Breaking the national model of linguistic states to allay the political movements started by leaders like KCR would open a pandora’s box for similar movements across several linguistic states of India. This could potentially be a destabilizing force on the nation. Succumbing to the demand for division of Andhra Pradesh will add fuel to the movements for Bodoland out of Assam, Kongu Nadu out of Tamilnadu, Tulu Nadu out of Karnataka, Vidarbha out of Maharashtra, Gorkhaland out of West Bengal.
The announcement made by Home Minister Chidambaram on December 9th 2009 to divide Andhra Pradesh was done in haste. Unlike creation of states like Chattisgarh or Uttarakhand, division of Andhra Pradesh is complex and convoluted.
Capital city Hyderabad is a major source of state revenue. According to a clarification given in the State Assembly in 2008 by the then Finance Minister Rosaiah, 37% of the state’s revenues come from Hyderabad alone. Andhra Pradesh state budget is well over one lakh crore rupees. In a divided state, Hyderabad city would fall in the Nizam Telangana region. As a result, Coastal Andhra and Rayalaseema will claim a stake in Hyderabad’s revenues. They will argue that they too have contributed to the growth of the capital. An amicable solution to this thorny problem is almost impossible.
If Andhra Pradesh state is divided, there will be a bitter battle among Rayalaseema, Coastal Andhra and Uttara Andhra regions to have the state capital in their own regions. Rayalaseema will insist on having Kurnool as the capital, whereas Coastal Andhra will insist on having Vijayawada or Guntur as the capital, while Uttara Andhra will insist on making the port city of Vizag as the capital of the newly minted state. This battle for capital will no doubt turn into an intractable mess and may lead to violent movements for further division of the state into Rayalaseema, Uttara Andhra, and Coastal Andhra.

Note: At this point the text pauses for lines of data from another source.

(** * Verification of [kitsune/customercare/cron.py]

    The three cron jobs of the customer-care application -- tweet collection
    ([collect_tweets] with its filter [_filter_tweet]), retention
    ([purge_tweets]) and contributor statistics ([get_customercare_stats]) --
    are embedded as executable Rocq definitions over an explicit world state,
    and the properties of the specification are stated and proved about them.

    Conventions of the embedding:
    - Python text is a [string] of code units; case mapping and the regular
      expression classes act on the ASCII range, code units above it are
      neither letters nor word characters.
    - Python integers are [Z]; a [datetime] is a [Z] number of microseconds.
    - The module's side effects (statsd counters, log records, the tweet and
      reply tables, the redis cache) are fields of [World]; a job is a
      function from a world to a result and a new world, and a Python
      exception is the [Raise] result. *)

From Stdlib Require Import ZArith String Ascii List Lia Sorting.Sorted Permutation.
From stdpp Require Import base option list sorting gmap strings.

Local Open Scope string_scope.
Local Open Scope Z_scope.

(** ** Text primitives *)

Module Text.

Definition code (c : ascii) : N := N_of_ascii c.

Definition in_range (lo hi : N) (c : ascii) : bool :=
  ((lo <=? code c) && (code c <=? hi))%N.

Definition is_upper : ascii -> bool := in_range 65 90.
Definition is_lower : ascii -> bool := in_range 97 122.
Definition is_digit : ascii -> bool := in_range 48 57.

(** [str.lower] on one character. *)
Definition lower_char (c : ascii) : ascii :=
  if is_upper c then ascii_of_N (code c + 32) else c.

(** [s.lower()] *)
Fixpoint lower (s : string) : string :=
  match s with
  | EmptyString => EmptyString
  | String c s' => String (lower_char c) (lower s')
  end.

(** The class [\w] of the [re] module without the LOCALE and UNICODE
    flags: [[a-zA-Z0-9_]]. *)
Definition is_word (c : ascii) : bool :=
  is_lower c || is_upper c || is_digit c || Ascii.eqb c "_".

(** [s.startswith(p)] *)
Fixpoint startswith (p s : string) : bool :=
  match p, s with
  | EmptyString, _ => true
  | String a p', String b s' => Ascii.eqb a b && startswith p' s'
  | String _ _, EmptyString => false
  end.

(** [p in s], that is [s.find(p) > -1]. *)
Fixpoint contains (p s : string) : bool :=
  startswith p s ||
  match s with
  | EmptyString => false
  | String _ s' => contains p s'
  end.

(** [s.replace(old, new)] for a non-empty [old]: occurrences are found
    from left to right and do not overlap.  [skip] counts the characters
    of the occurrence being replaced that are still to be dropped. *)
Fixpoint replace_from (old new : string) (skip : nat) (s : string) : string :=
  match s with
  | EmptyString => EmptyString
  | String c s' =>
      match skip with
      | S k => replace_from old new k s'
      | O =>
          if startswith old s
          then new ++ replace_from old new (Nat.pred (String.length old)) s'
          else String c (replace_from old new O s')
      end
  end.

Definition replace (old new s : string) : string := replace_from old new O s.

End Text.

(** ** Regular expressions

    The three patterns of the module use literals, the class [\W], one
    optional character and the anchor [^].  A pattern body is a sequence of
    atoms; [re.search] tries the body at every position, an anchored body
    only at the start. *)

Module Re.

Inductive atom :=
| One (p : ascii -> bool)      (* one character of a class *)
| Opt (p : ascii -> bool).     (* [x?] *)

Definition take (p : ascii -> bool) (k : string -> bool) (s : string) : bool :=
  match s with
  | EmptyString => false
  | String c s' => p c && k s'
  end.

Fixpoint match_here (re : list atom) (s : string) : bool :=
  match re with
  | [] => true
  | One p :: re' => take p (match_here re') s
  | Opt p :: re' => take p (match_here re') s || match_here re' s
  end.

(** Search of an unanchored body. *)
Fixpoint search (re : list atom) (s : string) : bool :=
  match_here re s ||
  match s with
  | EmptyString => false
  | String _ s' => search re s'
  end.

(** A literal character, and the same under [re.IGNORECASE]. *)
Definition lit (c : ascii) : atom := One (Ascii.eqb c).
Definition liti (c : ascii) : atom :=
  One (fun x => Ascii.eqb (Text.lower_char x) (Text.lower_char c)).
Definition nonword : atom := One (fun x => negb (Text.is_word x)).

End Re.

(** [LINK_REGEX = re.compile('https?\:', re.IGNORECASE)] *)
Definition LINK_REGEX_search (s : string) : bool :=
  Re.search [Re.liti "h"; Re.liti "t"; Re.liti "t"; Re.liti "p";
             Re.Opt (fun x => Ascii.eqb (Text.lower_char x) "s"); Re.liti ":"] s.

(** [MENTION_REGEX = re.compile('(^|\W)@')]: the alternative [^] matches at
    the start of the text only, the alternative [\W] at any position. *)
Definition MENTION_REGEX_search (s : string) : bool :=
  Re.match_here [Re.lit "@"] s || Re.search [Re.nonword; Re.lit "@"] s.

(** [RT_REGEX = re.compile('^rt\W', re.IGNORECASE)] *)
Definition RT_REGEX_search (s : string) : bool :=
  Re.match_here [Re.liti "r"; Re.liti "t"; Re.nonword] s.

(** ** Data model *)

(** A decoded JSON value ([json.loads]); numbers are integers here. *)
#[local] Set Warnings "-register-all".
Inductive json :=
| JNull
| JBool (b : bool)
| JNum (n : Z)
| JStr (s : string)
| JArr (l : list json)
| JObj (o : gmap string json).

(** An entry of [ALLOWED_USERS]. *)
Record user := { user_id : Z; username : string }.

Definition ALLOWED_USERS : list user :=
  [ {| user_id := 2142731; username := "Firefox" |};
    {| user_id := 150793437; username := "FirefoxBrasil" |} ].

(** A status of the search result, with the keys the module reads.
    [item_to_user_id] is [item.get('to_user_id')]; [item_created_at] is the
    [datetime] that [rfc822.parsedate], [calendar.timegm] and
    [utcfromtimestamp] make of [item['created_at']], [None] when
    [parsedate] does not recognise the text; [item_metadata] is
    [None] when the key ['metadata'] is absent and [Some None] when the
    metadata carries no ['iso_language_code']. *)
Record Item := {
  item_id : Z;
  item_text : string;
  item_to_user_id : option Z;
  item_screen_name : string;
  item_created_at : option Z;
  item_metadata : option (option string);
}.

(** Rows of the two tables of [kitsune.customercare.models].  The
    [raw_json] of a tweet is the status it was made of.  The [raw_json] of a
    reply is a text: [reply_raw_json_valid] tells whether
    [json.loads(reply.raw_json)] decodes it, and [reply_raw_json] is the
    dictionary that it then returns. *)
Record Tweet := {
  tweet_id : Z;
  raw_json : Item;
  locale : string;
  created : Z;
}.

Hyderabad city has millions of Telugu people that came from all parts of the state. Vitriol used by leaders like KCR, with statements such as “Tongues will be cut if anybody demands UT status for Hyderabad”, or threats of “civil war” or slogans such as “Telangana wale jago, Andhra wale bhago”, or TRS party MP Vijaya Shanthi openly saying, “whoever enters the Telangana region (for campaigning) will be axed” have instilled fear among the populace. Assaults on prominent leaders like Jayaprakash Narayan and IAS officer Vijayanand and many more have caused millions of people from Coastal Andhra and Rayalaseema to question their personal security in a Telangana state.
There are several other intractable issues on the economic front. For example, two of the major power and irrigation projects in the state, Nagarjuna Sagar and Srisailam are situated right on the border of Nizam Telangana and Coastal Andhra. Add to this mix the disputes that will arise over allocation of river waters to the newly formed states. Problems such as these make the division of Andhra Pradesh a non-trivial matter.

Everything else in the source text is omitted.